:: Exercise directions ::
From the data below, copy each line that includes the word "tree".

:: Data records ::
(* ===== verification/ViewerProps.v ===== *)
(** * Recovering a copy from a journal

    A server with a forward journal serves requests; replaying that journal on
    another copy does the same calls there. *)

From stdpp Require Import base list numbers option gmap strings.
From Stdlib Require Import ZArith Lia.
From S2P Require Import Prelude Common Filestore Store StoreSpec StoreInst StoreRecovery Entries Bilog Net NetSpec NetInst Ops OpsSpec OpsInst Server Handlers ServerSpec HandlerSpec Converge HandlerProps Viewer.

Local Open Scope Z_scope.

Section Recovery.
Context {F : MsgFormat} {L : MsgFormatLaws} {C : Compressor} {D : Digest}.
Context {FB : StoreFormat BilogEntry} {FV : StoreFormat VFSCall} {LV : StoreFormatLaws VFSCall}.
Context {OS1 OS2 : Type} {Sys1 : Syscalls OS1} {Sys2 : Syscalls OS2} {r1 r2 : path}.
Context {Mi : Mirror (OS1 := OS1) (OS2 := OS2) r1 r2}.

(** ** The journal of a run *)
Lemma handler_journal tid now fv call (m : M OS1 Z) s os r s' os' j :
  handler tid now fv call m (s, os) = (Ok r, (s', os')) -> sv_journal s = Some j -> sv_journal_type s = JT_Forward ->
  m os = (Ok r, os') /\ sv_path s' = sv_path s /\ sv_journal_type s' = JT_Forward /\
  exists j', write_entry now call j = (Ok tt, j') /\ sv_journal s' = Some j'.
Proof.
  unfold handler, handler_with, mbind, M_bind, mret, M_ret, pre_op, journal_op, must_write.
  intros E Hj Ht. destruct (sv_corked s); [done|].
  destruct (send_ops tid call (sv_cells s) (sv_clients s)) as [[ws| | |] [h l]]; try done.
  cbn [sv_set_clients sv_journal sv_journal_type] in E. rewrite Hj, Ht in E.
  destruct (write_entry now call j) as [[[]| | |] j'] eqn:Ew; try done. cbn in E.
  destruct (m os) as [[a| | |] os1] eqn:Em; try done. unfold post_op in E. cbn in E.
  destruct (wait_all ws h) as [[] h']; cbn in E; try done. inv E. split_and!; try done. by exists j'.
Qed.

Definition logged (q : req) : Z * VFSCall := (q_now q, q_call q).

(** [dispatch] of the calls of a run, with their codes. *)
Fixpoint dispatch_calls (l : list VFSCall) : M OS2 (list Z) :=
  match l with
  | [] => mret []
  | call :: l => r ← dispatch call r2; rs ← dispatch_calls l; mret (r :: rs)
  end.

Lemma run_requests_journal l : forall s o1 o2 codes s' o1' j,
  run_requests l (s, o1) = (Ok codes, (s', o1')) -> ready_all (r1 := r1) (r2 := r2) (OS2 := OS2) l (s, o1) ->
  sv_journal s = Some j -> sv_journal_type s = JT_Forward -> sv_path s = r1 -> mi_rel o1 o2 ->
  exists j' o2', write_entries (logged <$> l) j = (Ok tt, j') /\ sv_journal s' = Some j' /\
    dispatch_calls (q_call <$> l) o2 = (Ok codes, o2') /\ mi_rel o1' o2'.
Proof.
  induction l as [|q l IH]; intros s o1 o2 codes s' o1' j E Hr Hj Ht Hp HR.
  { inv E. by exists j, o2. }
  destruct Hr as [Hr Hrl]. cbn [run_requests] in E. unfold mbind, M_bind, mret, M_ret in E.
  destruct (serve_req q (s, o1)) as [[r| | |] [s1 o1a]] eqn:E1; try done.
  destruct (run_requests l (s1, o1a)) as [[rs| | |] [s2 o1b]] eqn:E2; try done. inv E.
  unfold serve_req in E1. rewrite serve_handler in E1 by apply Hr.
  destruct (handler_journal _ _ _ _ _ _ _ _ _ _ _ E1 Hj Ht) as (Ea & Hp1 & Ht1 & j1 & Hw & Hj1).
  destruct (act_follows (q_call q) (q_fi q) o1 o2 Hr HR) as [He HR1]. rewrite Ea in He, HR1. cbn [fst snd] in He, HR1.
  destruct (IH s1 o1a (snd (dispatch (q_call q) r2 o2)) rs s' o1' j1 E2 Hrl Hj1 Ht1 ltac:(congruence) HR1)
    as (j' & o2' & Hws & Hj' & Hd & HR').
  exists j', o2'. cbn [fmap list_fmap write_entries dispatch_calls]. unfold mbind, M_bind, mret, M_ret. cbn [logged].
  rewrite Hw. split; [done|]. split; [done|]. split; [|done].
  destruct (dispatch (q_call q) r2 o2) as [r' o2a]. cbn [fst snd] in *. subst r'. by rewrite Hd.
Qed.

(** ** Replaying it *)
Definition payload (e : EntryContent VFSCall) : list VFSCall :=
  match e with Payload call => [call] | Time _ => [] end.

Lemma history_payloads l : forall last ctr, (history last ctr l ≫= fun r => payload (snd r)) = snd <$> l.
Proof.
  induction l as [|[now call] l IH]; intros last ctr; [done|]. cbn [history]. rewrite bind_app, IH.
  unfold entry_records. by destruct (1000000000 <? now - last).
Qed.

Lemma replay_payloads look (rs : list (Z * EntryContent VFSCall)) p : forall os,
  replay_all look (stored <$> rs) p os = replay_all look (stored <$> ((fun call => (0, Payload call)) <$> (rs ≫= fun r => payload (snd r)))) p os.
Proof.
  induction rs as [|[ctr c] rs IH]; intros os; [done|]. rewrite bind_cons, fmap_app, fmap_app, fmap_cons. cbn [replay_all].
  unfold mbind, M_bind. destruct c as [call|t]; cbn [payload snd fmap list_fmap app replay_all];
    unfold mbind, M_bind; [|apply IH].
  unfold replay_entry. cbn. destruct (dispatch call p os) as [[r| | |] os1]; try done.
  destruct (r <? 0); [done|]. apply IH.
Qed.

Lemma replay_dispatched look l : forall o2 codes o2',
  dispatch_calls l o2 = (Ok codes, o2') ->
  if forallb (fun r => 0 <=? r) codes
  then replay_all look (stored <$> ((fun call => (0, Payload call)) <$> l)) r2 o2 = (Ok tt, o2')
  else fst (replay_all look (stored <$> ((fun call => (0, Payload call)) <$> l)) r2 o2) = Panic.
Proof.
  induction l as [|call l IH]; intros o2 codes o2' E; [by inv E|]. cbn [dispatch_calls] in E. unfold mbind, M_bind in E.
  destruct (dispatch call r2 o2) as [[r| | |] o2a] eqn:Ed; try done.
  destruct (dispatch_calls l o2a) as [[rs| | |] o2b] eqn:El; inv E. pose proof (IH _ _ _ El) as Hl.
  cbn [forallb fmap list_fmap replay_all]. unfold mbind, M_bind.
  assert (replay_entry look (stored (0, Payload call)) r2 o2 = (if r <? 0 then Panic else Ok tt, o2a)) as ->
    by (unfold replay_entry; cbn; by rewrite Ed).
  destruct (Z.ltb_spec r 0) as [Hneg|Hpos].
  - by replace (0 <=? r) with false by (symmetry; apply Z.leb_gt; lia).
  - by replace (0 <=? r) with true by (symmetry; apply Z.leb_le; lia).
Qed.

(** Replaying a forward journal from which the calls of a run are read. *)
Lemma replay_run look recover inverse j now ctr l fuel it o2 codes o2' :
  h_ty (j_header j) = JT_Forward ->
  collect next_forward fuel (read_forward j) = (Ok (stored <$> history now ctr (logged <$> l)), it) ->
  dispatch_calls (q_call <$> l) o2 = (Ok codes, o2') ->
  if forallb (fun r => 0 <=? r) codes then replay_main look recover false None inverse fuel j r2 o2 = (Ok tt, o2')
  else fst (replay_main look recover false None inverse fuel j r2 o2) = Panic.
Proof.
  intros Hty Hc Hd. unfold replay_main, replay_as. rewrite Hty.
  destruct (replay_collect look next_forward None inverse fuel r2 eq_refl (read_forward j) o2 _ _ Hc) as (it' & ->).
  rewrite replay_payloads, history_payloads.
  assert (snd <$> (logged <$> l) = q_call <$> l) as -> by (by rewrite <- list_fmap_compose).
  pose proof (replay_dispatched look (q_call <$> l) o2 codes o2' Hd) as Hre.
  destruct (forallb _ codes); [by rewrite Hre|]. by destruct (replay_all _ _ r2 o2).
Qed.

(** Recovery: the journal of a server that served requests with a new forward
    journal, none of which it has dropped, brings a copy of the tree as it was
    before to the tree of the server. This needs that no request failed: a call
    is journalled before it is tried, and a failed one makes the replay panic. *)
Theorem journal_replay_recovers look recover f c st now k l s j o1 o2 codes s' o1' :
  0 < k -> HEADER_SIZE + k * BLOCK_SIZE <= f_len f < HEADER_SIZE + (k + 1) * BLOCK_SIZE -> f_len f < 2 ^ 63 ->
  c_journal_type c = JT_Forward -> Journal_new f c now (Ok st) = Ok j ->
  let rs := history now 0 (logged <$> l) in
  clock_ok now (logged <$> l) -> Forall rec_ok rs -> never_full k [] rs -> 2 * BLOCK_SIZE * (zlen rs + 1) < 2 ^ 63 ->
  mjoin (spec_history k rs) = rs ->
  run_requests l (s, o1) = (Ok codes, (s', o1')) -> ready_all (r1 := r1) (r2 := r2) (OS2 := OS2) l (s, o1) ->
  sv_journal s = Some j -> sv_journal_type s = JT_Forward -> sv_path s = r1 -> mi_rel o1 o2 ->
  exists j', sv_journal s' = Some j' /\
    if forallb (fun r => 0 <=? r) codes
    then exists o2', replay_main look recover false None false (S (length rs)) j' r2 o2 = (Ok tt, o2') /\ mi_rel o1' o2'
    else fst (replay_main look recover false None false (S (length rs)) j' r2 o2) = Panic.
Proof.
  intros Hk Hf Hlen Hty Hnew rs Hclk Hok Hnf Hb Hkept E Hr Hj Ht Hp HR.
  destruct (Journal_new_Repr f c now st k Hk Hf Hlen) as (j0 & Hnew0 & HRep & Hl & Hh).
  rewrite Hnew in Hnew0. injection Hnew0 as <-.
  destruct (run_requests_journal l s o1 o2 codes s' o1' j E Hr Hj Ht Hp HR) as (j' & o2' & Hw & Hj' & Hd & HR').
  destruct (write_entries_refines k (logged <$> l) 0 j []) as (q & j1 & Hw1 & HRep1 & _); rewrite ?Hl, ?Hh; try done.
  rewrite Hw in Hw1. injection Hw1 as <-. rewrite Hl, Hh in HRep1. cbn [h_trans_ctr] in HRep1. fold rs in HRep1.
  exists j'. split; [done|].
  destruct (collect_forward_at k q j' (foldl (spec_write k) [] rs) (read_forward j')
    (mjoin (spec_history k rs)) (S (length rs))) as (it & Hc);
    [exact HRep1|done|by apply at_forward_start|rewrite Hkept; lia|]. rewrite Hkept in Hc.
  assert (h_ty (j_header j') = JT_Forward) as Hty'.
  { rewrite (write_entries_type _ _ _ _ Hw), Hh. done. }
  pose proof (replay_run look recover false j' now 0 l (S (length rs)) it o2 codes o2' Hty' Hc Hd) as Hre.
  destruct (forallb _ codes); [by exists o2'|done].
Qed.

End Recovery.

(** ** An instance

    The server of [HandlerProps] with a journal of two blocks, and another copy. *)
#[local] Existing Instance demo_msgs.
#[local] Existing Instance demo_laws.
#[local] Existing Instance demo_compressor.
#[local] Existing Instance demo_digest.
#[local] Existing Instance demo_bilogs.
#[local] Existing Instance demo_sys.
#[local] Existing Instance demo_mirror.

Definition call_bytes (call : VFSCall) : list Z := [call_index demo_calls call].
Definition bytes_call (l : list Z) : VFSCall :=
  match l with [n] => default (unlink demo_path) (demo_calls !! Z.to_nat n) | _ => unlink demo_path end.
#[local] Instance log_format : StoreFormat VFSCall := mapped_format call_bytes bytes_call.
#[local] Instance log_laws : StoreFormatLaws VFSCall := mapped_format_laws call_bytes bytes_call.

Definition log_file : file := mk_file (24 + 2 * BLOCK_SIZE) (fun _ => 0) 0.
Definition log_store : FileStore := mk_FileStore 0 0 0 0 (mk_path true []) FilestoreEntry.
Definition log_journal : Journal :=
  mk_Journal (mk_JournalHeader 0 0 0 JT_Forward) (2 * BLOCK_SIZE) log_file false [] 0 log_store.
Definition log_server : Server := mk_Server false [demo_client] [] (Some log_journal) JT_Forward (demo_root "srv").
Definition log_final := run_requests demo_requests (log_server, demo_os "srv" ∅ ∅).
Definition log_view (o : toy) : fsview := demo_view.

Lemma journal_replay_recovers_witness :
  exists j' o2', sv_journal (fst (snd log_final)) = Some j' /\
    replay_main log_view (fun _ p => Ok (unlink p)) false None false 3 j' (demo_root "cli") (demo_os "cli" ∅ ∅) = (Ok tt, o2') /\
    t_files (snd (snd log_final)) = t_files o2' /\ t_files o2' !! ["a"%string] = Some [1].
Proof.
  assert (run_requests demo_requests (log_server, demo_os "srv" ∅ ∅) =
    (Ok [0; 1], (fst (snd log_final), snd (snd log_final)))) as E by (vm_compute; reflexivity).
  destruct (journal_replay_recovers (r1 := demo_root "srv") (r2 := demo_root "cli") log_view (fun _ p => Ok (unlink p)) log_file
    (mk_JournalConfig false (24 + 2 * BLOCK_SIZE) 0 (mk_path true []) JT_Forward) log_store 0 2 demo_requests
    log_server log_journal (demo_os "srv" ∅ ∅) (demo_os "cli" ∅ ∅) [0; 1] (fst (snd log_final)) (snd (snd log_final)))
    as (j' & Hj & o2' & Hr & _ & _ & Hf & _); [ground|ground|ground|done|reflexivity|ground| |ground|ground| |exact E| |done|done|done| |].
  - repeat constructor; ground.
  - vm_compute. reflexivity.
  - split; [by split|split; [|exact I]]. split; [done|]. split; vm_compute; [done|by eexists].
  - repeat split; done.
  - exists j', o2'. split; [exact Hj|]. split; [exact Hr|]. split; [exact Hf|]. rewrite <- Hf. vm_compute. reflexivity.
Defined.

:: Reply to the task ::
    journal, none of which it has dropped, brings a copy of the tree as it was
    before to the tree of the server. This needs that no request failed: a call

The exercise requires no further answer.